(** C1, amended: if [maxRetries] is at least 3 and the primary model
    fails with a rate-limit error exactly twice and then succeeds,
    [generateWithRetry] makes three calls, all to the primary model,
    waits exactly twice between them, for 2^0 * 1000 ms and
    2^1 * 1000 ms plus a jitter below 1000 ms each, and returns the
    stream of the third call. *)
Theorem C1_two_rate_limits_then_success contents maxRetries e0 e1 stream :
  3 ≤ maxRetries →
  (∀ k, (0 <= random k)%Q ∧ (random k < 1)%Q) →
  gen 0 (requestTo primaryModel contents) = Throw e0 → is429 e0 = true →
  gen 1 (requestTo primaryModel contents) = Throw e1 → is429 e1 = true →
  gen 2 (requestTo primaryModel contents) = Return stream →
  let out := generateWithRetry gen random contents maxRetries in
  out.1 = Return stream
  ∧ calls out.2 = [requestTo primaryModel contents; requestTo primaryModel contents;
                   requestTo primaryModel contents]
  ∧ delays out.2 = [backoff 0 (random 0); backoff 1 (random 1)]
  ∧ (inject_Z 1000 <= backoff 0 (random 0))%Q ∧ (backoff 0 (random 0) < inject_Z 1000 + 1000)%Q
  ∧ (inject_Z 2000 <= backoff 1 (random 1))%Q ∧ (backoff 1 (random 1) < inject_Z 2000 + 1000)%Q.
Proof.
  intros Hmax Hrandom H0 He0 H1 He1 H2 out.
  assert (Hout : out = (Return stream,
                        mkState (Some e1)
                          [requestTo primaryModel contents; requestTo primaryModel contents;
                           requestTo primaryModel contents]
                          [backoff 0 (random 0); backoff 1 (random 1)])).
  { subst out. unfold generateWithRetry, MODELS. cbn [tryModels].
    destruct (Z.to_nat maxRetries) as [|[|[|fuel]]] eqn:Hfuel; try lia.
    fold primaryModel.
    rewrite (attempts_retry _ _ _ _ _ _ e0) by (done || lia). simpl.
    rewrite (attempts_retry _ _ _ _ _ _ e1) by (done || lia). simpl.
    rewrite (attempts_success _ _ _ _ _ _ stream) by (done || lia). reflexivity. }
  rewrite Hout. simpl.
  destruct (backoff_bounds 0 (random 0)) as [? ?]; [apply Hrandom..|].
  destruct (backoff_bounds 1 (random 1)) as [? ?]; [apply Hrandom..|].
  done.
Qed.

(** With the default budget of two attempts the second rate-limit
    error exhausts the primary model: one wait, and the third call goes
    to the next model of the list. *)
Lemma default_budget_falls_back contents e0 e1 stream :
  gen 0 (requestTo primaryModel contents) = Throw e0 → is429 e0 = true →
  gen 1 (requestTo primaryModel contents) = Throw e1 → is429 e1 = true →
  gen 2 (requestTo fallbackModel contents) = Return stream →
  generateWithRetry gen random contents defaultMaxRetries
  = (Return stream,
     mkState (Some e1)
       [requestTo primaryModel contents; requestTo primaryModel contents;
        requestTo fallbackModel contents]
       [backoff 0 (random 0)]).
Proof.
  intros H0 He0 H1 He1 H2. unfold generateWithRetry, MODELS, defaultMaxRetries.
  cbn [tryModels]. change (Z.to_nat 2) with 2%nat. fold primaryModel fallbackModel.
  rewrite (attempts_retry _ _ _ _ _ _ e0) by (done || lia). simpl.
  rewrite (attempts_exhausted _ _ _ _ _ _ e1) by (done || lia). simpl.
  rewrite (attempts_success _ _ _ _ _ _ stream) by (done || lia). reflexivity.
Qed.

End RetryProperties.

(** C1, as the specification states it, does not hold for the retry
    budget the code runs with: the primary model is rate-limited twice
    and would succeed on a third call, yet one delay is observed and the
    stream is that of the fallback model. *)
Lemma C1_default_budget_one_delay_and_fallback :
  let contents := Prompt "How did I sleep?" in
  let out := Gemini.generateWithRetry twiceLimited halfJitter contents
               Gemini.defaultMaxRetries in
  twiceLimited 0 (requestTo primaryModel contents) = Throw rateLimited
  ∧ twiceLimited 1 (requestTo primaryModel contents) = Throw rateLimited
  ∧ Gemini.is429 rateLimited = true
  ∧ twiceLimited 2 (requestTo primaryModel contents) = Return (answerOf primaryModel)
  ∧ ¬ (length (Gemini.delays out.2) = 2%nat ∧ out.1 = Return (answerOf primaryModel)).
Proof.
  split_and!; try reflexivity.
  intros [Hlen _]. vm_compute in Hlen. discriminate.
Qed.

Lemma C1_two_rate_limits_then_success_witness :
  let contents := Prompt "How did I sleep?" in
  let out := Gemini.generateWithRetry twiceLimited halfJitter contents 3 in
  out.1 = Return (answerOf primaryModel)
  ∧ Gemini.delays out.2 = [Gemini.backoff 0 (1 # 2); Gemini.backoff 1 (1 # 2)].
Proof.
  intros contents out.
  destruct (C1_two_rate_limits_then_success twiceLimited halfJitter contents 3
              rateLimited rateLimited (answerOf primaryModel))
    as (H1 & _ & H2 & _); try reflexivity; try lia.
  - intros k. split; [discriminate | reflexivity].
  - exact (conj H1 H2).
Defined.

(** ** The query handler *)

Section HandlerProperties.
Variable w : World.

Lemma noDataMsg_readable dateRange : Substring "I couldn't find any" (noDataMsg dateRange).
Proof.
  unfold noDataMsg. destruct (usesCustomRange dateRange).
  - by eexists "", _.
  - by eexists "", _.
Qed.

Lemma hasData_false ouraData :
  hasData ouraData = false ↔
    OuraData.sleep ouraData = [] ∧ OuraData.activity ouraData = []
    ∧ OuraData.readiness ouraData = []
    ∧ readings (OuraData.heartRate ouraData) = [].
Proof.
  unfold hasData.
  destruct (OuraData.sleep ouraData), (OuraData.activity ouraData),
    (OuraData.readiness ouraData), (readings (OuraData.heartRate ouraData));
    simpl; split; try done; intros (? & ? & ? & ?); done.
Qed.

(** A fresh entry and a default range: the entry's data, its range,
    no fetch and no write to the cache. *)
Lemma resolveData_follow_up req queryCache entry weekRange dataTypes :
  OuraCache.cache queryCache !! sessionID req = Some entry →
  clock_get w - CacheEntry.timestamp entry ≤ OuraCache.TTL queryCache →
  usesCustomRange weekRange = false →
  resolveData w req weekRange dataTypes queryCache
  = (mkRange (CacheEntry.startDate entry) (CacheEntry.endDate entry) true,
     CacheEntry.data entry, queryCache).
Proof.
  intros Hentry Hfresh Hdefault. unfold resolveData.
  rewrite (get_fresh _ _ _ entry) by done. unfold fromCache. by rewrite Hdefault.
Qed.

(** C7: for every session that holds an unexpired cache entry, if the
    range resolved for the query is the non-custom default, the handler
    takes the entry's data as the grounding dataset and the entry's
    range, with usesCustomRange true, as the range, whatever the
    entry's included types and the types the query needs: nothing is
    fetched and the cache is left as it was. *)
Theorem C7_follow_up_reuses_cached_entry req queryCache query entry weekRange :
  safeParse req = inr (mkParsed query) →
  session_connected req = true →
  OuraCache.cache queryCache !! sessionID req = Some entry →
  clock_get w - CacheEntry.timestamp entry ≤ OuraCache.TTL queryCache →
  extractDateRange (tz w) (ai_extract w) (JSON_parse w) query (clock_today w)
    = Return weekRange →
  usesCustomRange weekRange = false →
  handleQuery w req queryCache
  = (respond w query None
       (mkRange (CacheEntry.startDate entry) (CacheEntry.endDate entry) true)
       (detectRelevantDataTypes query) (CacheEntry.data entry),
     queryCache).
Proof.
  intros Hparse Hconn Hentry Hfresh Hrange Hdefault. unfold handleQuery.
  rewrite Hparse. cbv zeta. cbn [data_query]. rewrite Hconn, Hrange. simpl.
  by rewrite (resolveData_follow_up _ _ entry).
Qed.

(** C10: when the dataset resolved for the query has no sleep,
    activity or readiness record and no heart-rate reading, the
    handler writes one content event with the no-data message, then
    the done event, and closes the stream; no error event is
    written. *)
Theorem C10_no_data_stream req queryCache query dateRange range ouraData queryCache' :
  safeParse req = inr (mkParsed query) →
  session_connected req = true →
  extractDateRange (tz w) (ai_extract w) (JSON_parse w) query (clock_today w)
    = Return dateRange →
  resolveData w req dateRange (detectRelevantDataTypes query) queryCache
    = (range, ouraData, queryCache') →
  OuraData.sleep ouraData = [] →
  OuraData.activity ouraData = [] →
  OuraData.readiness ouraData = [] →
  readings (OuraData.heartRate ouraData) = [] →
  handleQuery w req queryCache = (EventStream [Content (noDataMsg range); Done], queryCache')
  ∧ Substring "I couldn't find any" (noDataMsg range).
Proof.
  intros Hparse Hconn Hrange Hres Hs Ha Hr Hh.
  split; [|apply noDataMsg_readable].
  unfold handleQuery. rewrite Hparse. cbv zeta. cbn [data_query].
  rewrite Hconn, Hrange. simpl. rewrite Hres.
  unfold respond. by rewrite (proj2 (hasData_false ouraData)).
Qed.

(** The conversation history of the body does not reach the handler:
    the schema has no such key and the parsed object is without it. *)
Lemma conversationHistory_stripped req history queryCache :
  handleQuery w (mkReq (body_query req) history (session_connected req) (sessionID req))
              queryCache
  = handleQuery w req queryCache.
Proof. by destruct req. Qed.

TASK DESCRIPTION: In the listing above, start at the line with "Lemma default_budget_falls_back contents", go on through the line with "as (H1 & _ & H2", and copy each of those lines exactly; leave out all the rest.

RESPONSE TO THE TASK:
Lemma default_budget_falls_back contents e0 e1 stream :
  gen 0 (requestTo primaryModel contents) = Throw e0 → is429 e0 = true →
  gen 1 (requestTo primaryModel contents) = Throw e1 → is429 e1 = true →
  gen 2 (requestTo fallbackModel contents) = Return stream →
  generateWithRetry gen random contents defaultMaxRetries
  = (Return stream,
     mkState (Some e1)
       [requestTo primaryModel contents; requestTo primaryModel contents;
        requestTo fallbackModel contents]
       [backoff 0 (random 0)]).
Proof.
  intros H0 He0 H1 He1 H2. unfold generateWithRetry, MODELS, defaultMaxRetries.
  cbn [tryModels]. change (Z.to_nat 2) with 2%nat. fold primaryModel fallbackModel.
  rewrite (attempts_retry _ _ _ _ _ _ e0) by (done || lia). simpl.
  rewrite (attempts_exhausted _ _ _ _ _ _ e1) by (done || lia). simpl.
  rewrite (attempts_success _ _ _ _ _ _ stream) by (done || lia). reflexivity.
Qed.

End RetryProperties.

(** C1, as the specification states it, does not hold for the retry
    budget the code runs with: the primary model is rate-limited twice
    and would succeed on a third call, yet one delay is observed and the
    stream is that of the fallback model. *)
Lemma C1_default_budget_one_delay_and_fallback :
  let contents := Prompt "How did I sleep?" in
  let out := Gemini.generateWithRetry twiceLimited halfJitter contents
               Gemini.defaultMaxRetries in
  twiceLimited 0 (requestTo primaryModel contents) = Throw rateLimited
  ∧ twiceLimited 1 (requestTo primaryModel contents) = Throw rateLimited
  ∧ Gemini.is429 rateLimited = true
  ∧ twiceLimited 2 (requestTo primaryModel contents) = Return (answerOf primaryModel)
  ∧ ¬ (length (Gemini.delays out.2) = 2%nat ∧ out.1 = Return (answerOf primaryModel)).
Proof.
  split_and!; try reflexivity.
  intros [Hlen _]. vm_compute in Hlen. discriminate.
Qed.

Lemma C1_two_rate_limits_then_success_witness :
  let contents := Prompt "How did I sleep?" in
  let out := Gemini.generateWithRetry twiceLimited halfJitter contents 3 in
  out.1 = Return (answerOf primaryModel)
  ∧ Gemini.delays out.2 = [Gemini.backoff 0 (1 # 2); Gemini.backoff 1 (1 # 2)].
Proof.
  intros contents out.
  destruct (C1_two_rate_limits_then_success twiceLimited halfJitter contents 3
              rateLimited rateLimited (answerOf primaryModel))
    as (H1 & _ & H2 & _); try reflexivity; try lia.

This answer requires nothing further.